# Required work
Output the number of lines in the material below containing "PyNum" and nothing more.

# Information provided
(** * NetworkControlPlane: configuration application and network validation

    A shallow embedding of the four core files of the control plane

    - [automation/device.py]   ([SimulatedDevice]),
    - [automation/session.py]  ([DeviceSession]),
    - [telemetry/collector.py] ([_parse_ping_output], [_parse_proc_net_dev]),
    - [validation/validator.py] ([NetworkValidator]),

    together with the part of the Python run time these files rely on
    (string methods, [int], [str], [float], the two regular expressions of
    the latency parser).

    Conventions of the embedding.

    - A Python [str] is a [string]; its characters are read as the code
      points U+0000..U+00FF.  The character classes below ([isspace],
      [isdecimal], [isdigit]) are the Unicode ones restricted to that range.
    - A Python [float] is an IEEE 754 binary64 value, represented by
      [spec_float] with precision 53 and maximal exponent 1024.
    - A statement that may raise returns an [exn] in place of its value.
      Only exceptions below [Exception] are modelled; they are identified
      by their class, the message text is left out.
    - Logging calls have no influence on control flow and are left out, and
      so is the [timestamp] field of the metrics records.
    - What lies outside the four files is a parameter: the node behind a
      device is a state with a [cmd] function that may raise, the device
      behind a session is any implementation of [NetworkDevice], and the
      digit limit of [int] and [str] is that of the interpreter. *)

From Stdlib Require Import ZArith NArith PeanoNat List Bool Ascii String Lia.
From Stdlib Require Import DecimalString.
From Stdlib Require Import Floats.SpecFloat.
Import ListNotations.

Local Open Scope list_scope.
Local Open Scope string_scope.

(* ================================================================== *)
(** ** Python strings *)
(* ================================================================== *)

Module PyStr.

Definition LF : ascii := "010"%char.

(** [str.isspace] of one character, which is also [\s] of [re] and the
    set removed by [strip()] and separating the fields of [split()]. *)
Definition isspace (c : ascii) : bool :=
  let n := nat_of_ascii c in
  (((9 <=? n) && (n <=? 13)) || ((28 <=? n) && (n <=? 32))
   || (n =? 133) || (n =? 160))%nat.

(** [\d] of [re]: the decimal digits. *)
Definition isdecimal (c : ascii) : bool :=
  let n := nat_of_ascii c in ((48 <=? n) && (n <=? 57))%nat.

(** [str.isdigit] of one character: the decimal digits and the
    superscripts U+00B2, U+00B3 and U+00B9. *)
Definition isdigit_char (c : ascii) : bool :=
  let n := nat_of_ascii c in
  isdecimal c || ((n =? 178) || (n =? 179) || (n =? 185))%nat.

Definition is_empty (s : string) : bool :=
  match s with EmptyString => true | String _ _ => false end.

Fixpoint all_chars (p : ascii -> bool) (s : string) : bool :=
  match s with
  | EmptyString => true
  | String c s' => p c && all_chars p s'
  end.

(** [s.isdigit()]: non-empty and every character a digit. *)
Definition isdigit (s : string) : bool :=
  negb (is_empty s) && all_chars isdigit_char s.

(** Removal of the leading and of the trailing characters of a class. *)
Fixpoint lstrip_of (space : ascii -> bool) (s : string) : string :=
  match s with
  | EmptyString => EmptyString
  | String c s' => if space c then lstrip_of space s' else s
  end.

Fixpoint rstrip_of (space : ascii -> bool) (s : string) : string :=
  match s with
  | EmptyString => EmptyString
  | String c s' =>
      let r := rstrip_of space s' in
      if space c && is_empty r then EmptyString else String c r
  end.

Definition strip_of (space : ascii -> bool) (s : string) : string :=
  rstrip_of space (lstrip_of space s).

(** [s.strip()] *)
Definition strip (s : string) : string := strip_of isspace s.

(** [s.startswith(p)] *)
Definition startswith (s p : string) : bool := prefix p s.

Fixpoint drop (n : nat) (s : string) : string :=
  match n, s with
  | O, _ => s
  | S _, EmptyString => EmptyString
  | S k, String _ s' => drop k s'
  end.

(** [sub in s] *)
Fixpoint contains (sub s : string) : bool :=
  prefix sub s
  || match s with
     | EmptyString => false
     | String _ s' => contains sub s'
     end.

(** [s.split(sep, 1)[1]] for a non-empty [sep]: what follows the first
    occurrence of [sep]; [None] stands for the [IndexError] of the
    subscript when [sep] does not occur. *)
Fixpoint after_first (sep s : string) : option string :=
  if prefix sep s then Some (drop (String.length sep) s)
  else match s with
       | EmptyString => None
       | String _ s' => after_first sep s'
       end.

(** [s.split(sep)] for a one-character separator. *)
Fixpoint split_char (sep : ascii) (s : string) : list string :=
  match s with
  | EmptyString => [EmptyString]
  | String c s' =>
      if Ascii.eqb c sep then EmptyString :: split_char sep s'
      else match split_char sep s' with
           | h :: t => String c h :: t
           | [] => [String c EmptyString]
           end
  end.

(** [s.split()]: the maximal runs of non-space characters.  [tok] is
    the run being read. *)
Fixpoint split_ws_from (tok s : string) : list string :=
  match s with
  | EmptyString => if is_empty tok then [] else [tok]
  | String c s' =>
      if isspace c
      then (if is_empty tok then split_ws_from EmptyString s'
            else tok :: split_ws_from EmptyString s')
      else split_ws_from (tok ++ String c EmptyString) s'
  end.

Definition split_ws (s : string) : list string :=
  split_ws_from EmptyString s.

(** [s.replace(sub, '')] for a non-empty [sub]: the occurrences of [sub]
    are removed from left to right, without overlap.  [skip] counts the
    characters of an occurrence that are still to be dropped. *)
Fixpoint remove_from (sub : string) (skip : nat) (s : string) : string :=
  match s with
  | EmptyString => EmptyString
  | String c s' =>
      match skip with
      | S k => remove_from sub k s'
      | O => if prefix sub s then remove_from sub (String.length sub - 1) s'
             else String c (remove_from sub 0 s')
      end
  end.

Definition remove_all (sub s : string) : string := remove_from sub 0 s.

(** [sep.join(l)] *)
Fixpoint join (sep : string) (l : list string) : string :=
  match l with
  | [] => EmptyString
  | [x] => x
  | x :: rest => x ++ sep ++ join sep rest
  end.

End PyStr.

(* ================================================================== *)
(** ** Python numbers *)
(* ================================================================== *)

Module PyNum.
Import PyStr.

Definition digit_value (c : ascii) : Z := Z.of_nat (nat_of_ascii c - 48).

(** The digits of an integer literal after its sign: decimal digits,
    single underscores allowed between two digits.  [acc] is the value
    read so far, [cnt] the number of digits read, [prev_digit] tells
    whether the previous character was a digit. *)
Fixpoint int_digits (prev_digit : bool) (acc : Z) (cnt : nat) (s : string)
  : option (Z * nat) :=
  match s with
  | EmptyString => if prev_digit then Some (acc, cnt) else None
  | String c s' =>
      if isdecimal c
      then int_digits true (10 * acc + digit_value c)%Z (S cnt) s'
      else if Ascii.eqb c "_"%char && prev_digit
           then int_digits false acc cnt s'
           else None
  end.

(** The number that a string of decimal digits denotes, [acc] being the
    number denoted by the digits before it. *)
Fixpoint decimal_value (acc : Z) (s : string) : Z :=
  match s with
  | EmptyString => acc
  | String c s' => decimal_value (10 * acc + digit_value c)%Z s'
  end.

(** The characters that [int] takes for white space around a literal:
    those of the C locale, and the spaces U+0085 and U+00A0.  Unlike
    [str.strip], [int] does not skip the separators U+001C to U+001F. *)
Definition int_space (c : ascii) : bool :=
  let n := nat_of_ascii c in
  (((9 <=? n) && (n <=? 13)) || (n =? 32) || (n =? 133) || (n =? 160))%nat.

(** The optional sign of an integer literal: whether it is [-], and the
    rest of the literal. *)
Definition split_sign (t : string) : bool * string :=
  match t with
  | String "-" r => (true, r)
  | String "+" r => (false, r)
  | _ => (false, t)
  end.

Section IntLimit.
(** [sys.get_int_max_str_digits()]: the largest number of digits that
    [int(str)] and [str(int)] accept (4300 unless it is set otherwise);
    [0] switches the limit off, as it is in the Python versions that do
    not have it. *)
Variable int_max_str_digits : nat.

Definition within_limit (digits : nat) : bool :=
  (int_max_str_digits =? 0)%nat || (digits <=? int_max_str_digits)%nat.

(** [int(s)]; [None] stands for [ValueError]. *)
Definition py_int (s : string) : option Z :=
  let '(neg, body) := split_sign (strip_of int_space s) in
  match int_digits false 0%Z 0 body with
  | Some (v, cnt) =>
      if within_limit cnt then Some (if neg then (- v)%Z else v) else None
  | None => None
  end.

(** [str(n)] for an integer; [None] stands for [ValueError]. *)
Definition py_str (n : Z) : option string :=
  let digits := NilZero.string_of_uint (N.to_uint (Z.abs_N n)) in
  if within_limit (String.length digits)
  then Some (if (n <? 0)%Z then String "-" digits else digits)
  else None.
End IntLimit.

End PyNum.

(* ================================================================== *)
(** ** Python floats *)
(* ================================================================== *)

Module PyFloat.
Import PyStr.

Definition float := spec_float.
Definition prec : Z := 53.
Definition emax : Z := 1024.

(** [x - y], [x > y] and [x >= y] on floats. *)
Definition fsub (x y : float) : float := SFsub prec emax x y.
Definition fgt (x y : float) : bool := SFltb y x.
Definition fge (x y : float) : bool := SFleb y x.

Fixpoint pow10 (k : nat) : positive :=
  match k with
  | O => 1%positive
  | S k' => (10 * pow10 k')%positive
  end.

(** The float nearest to [n / 10^k] (ties to even), for [n >= 0]: what
    [float] returns for the decimal numeral with digits [n] of which the
    last [k] follow the point.  The division of [SpecFloat] rounds the
    exact quotient of the two integers; a numeral too large for a float
    gives [+inf], as in Python. *)
Definition of_decimal (n : Z) (k : nat) : float :=
  match n with
  | Zpos p =>
      SFdiv prec emax (S754_finite false p 0) (S754_finite false (pow10 k) 0)
  | _ => S754_zero false
  end.

(** The float of an integer, as written in a literal such as [50.0]. *)
Definition float_of_Z (n : Z) : float := binary_normalize prec emax n 0 false.

(** The digits of a numeral with at most one point: the digits read as
    one integer, the number of digits after the point, the number of
    digits. *)
Fixpoint numeral_digits (seen_point : bool) (acc : Z) (frac digits : nat)
         (s : string) : option (Z * nat * nat) :=
  match s with
  | EmptyString => Some (acc, frac, digits)
  | String c s' =>
      if isdecimal c
      then numeral_digits seen_point (10 * acc + PyNum.digit_value c)%Z
             (if seen_point then S frac else frac) (S digits) s'
      else if Ascii.eqb c "."%char && negb seen_point
           then numeral_digits true acc frac digits s'
           else None
  end.

(** [float(s)] for a string [s] of decimal digits and points, the only
    strings the telemetry parsers hand to [float]; [None] stands for
    [ValueError], raised unless [s] has at least one digit and at most
    one point. *)
Definition py_float (s : string) : option float :=
  match numeral_digits false 0%Z 0 0 s with
  | Some (n, frac, S _) => Some (of_decimal n frac)
  | _ => None
  end.

(** A float of positive sign: [+0.0], a positive finite number or [+inf]. *)
Definition positive_sign (f : float) : Prop :=
  match f with
  | S754_zero false | S754_infinity false | S754_finite false _ _ => True
  | _ => False
  end.

(** The float 100.0. *)
Definition hundred : float := float_of_Z 100.

(** A mantissa [m] at the exponent [e] stands for a number of at most
    100, respectively below 100; the exponent is at most that of 100. *)
Definition at_most_100 (m e : Z) : Prop :=
  (e <= -46 /\ 0 <= m <= 100 * 2 ^ (- e))%Z.

Definition below_100 (m e : Z) : Prop :=
  (e <= -46 /\ 0 <= m < 100 * 2 ^ (- e))%Z.

(** Neither the round bit nor the sticky bit of a shifted mantissa is
    set. *)
Definition no_bits (mrs : shr_record) : Prop :=
  shr_r mrs = false /\ shr_s mrs = false.

(** The numeral [g] denotes a number of at most [bound]. *)
Definition written_at_most (bound : Z) (g : string) : Prop :=
  match numeral_digits false 0%Z 0 0 g with
  | Some (n, k, _) => (n <= bound * Z.pos (pow10 k))%Z
  | None => False
  end.
(** The platform-aware paths that [create] does not take: called with the
    platform, the hardware generator returns the matching navigator platform
    and the WebGL generator a GPU of the matching family. *)
Lemma generators_follow_platform (platform_ : PlatformType) (w : World) :
  random_in_range w -> platform_ <> random ->
  (exists h k, getDefaultHardwareConfig platform_ w = Some (h, advance k w) /\
               hw_platform h = navigatorPlatform platform_) /\
  (exists g k, getDefaultWebGLConfig platform_ w = Some (g, advance k w) /\
               includes "(Apple)" (webgl_vendor g) =
                 match platform_ with mac => true | _ => false end).
Proof.
  intros Hw Hp. split.
  - destruct (getDefaultHardwareConfig_ok platform_ w Hw) as (h & k & Hrun & _ & _ & _ & H).
    exists h, k. auto.
  - destruct (getDefaultWebGLConfig_ok platform_ w Hw) as (g & k & Hrun & _ & _ & H).
    exists g, k. split; [assumption|].
    destruct platform_; [| |  |congruence]; cbn [GPU_for] in H;
      apply list_elem_of_filter in H as [H _]; cbn in H;
      destruct (includes "(Apple)" (webgl_vendor g)); cbn in H; congruence.
Qed.

(** The navigator platform of a generated profile is always one of the three
    canonical tokens. *)
Lemma create_hardware_platform_canonical name_ platform_ proxy_ w :
  random_in_range w ->
  exists c w', ProfileManager.create name_ platform_ proxy_ w = Some (c, w') /\
    hw_platform (hardware c) ∈ ["Win32"; "MacIntel"; "Linux x86_64"].
Proof.
  intros Hw. rewrite create_unfold. cbv zeta.
  set (w3 := mkWorld _ _ _ _ _ _ _).
  destruct (generate_fingerprint_ok platform_ w3) as (f & k & Hrun & _ & _ & _ & Hh).
  { intros i. apply Hw. }
  rewrite Hrun. eexists _, _. split; [reflexivity|]. cbn. apply Hh.
Qed.

(** The thresholds of the weighted selection, as binary64 running sums. *)
Lemma resolved_platform_thresholds (rand : number) :
  resolved_platform rand =
    if SFltb rand lit_0_7 then windows
    else if SFltb rand lit_below_0_9 then mac
    else if SFltb rand lit_below_1 then linux
    else random.
Proof. reflexivity. Qed.

Lemma resolve_platform_random w :
  resolve_platform random w =
    Some (resolved_platform (Math_random_tape w (Math_random_calls w)), advance 1 w).
Proof. reflexivity. Qed.

(** C6, at the failing inputs: the running sum [0.7 + 0.2] is the
    double 0.8999999999999999, so a draw equal to it, which lies in
    [0.7, 0.9), selects linux and not mac; and the last running sum is
    0.9999999999999999, so a draw equal to it selects no platform and the
    default branch generates a Windows user agent. *)
Theorem weighted_selection_boundaries :
  SFleb lit_0_7 lit_below_0_9 = true /\ SFltb lit_below_0_9 lit_0_9 = true /\
  resolved_platform lit_below_0_9 = linux /\
  (exists ua w', generateUA random (world_with (fun _ => lit_below_0_9) "u" "d") = Some (ua, w') /\
                 includes "X11; Linux x86_64" ua = true) /\
  SFleb lit_0_9 lit_below_1 = true /\ SFltb lit_below_1 (Z2F 1) = true /\
  is_unit_draw lit_below_1 = true /\
  resolved_platform lit_below_1 = random /\
  (exists ua w', generateUA random (world_with (fun _ => lit_below_1) "u" "d") = Some (ua, w') /\
                 includes "Windows NT" ua = true).
Proof.
  repeat split; try reflexivity.
  - eexists _, _. split; [vm_compute; reflexivity|reflexivity].
  - eexists _, _. split; [vm_compute; reflexivity|reflexivity].
Qed.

# Answer for this exercise
3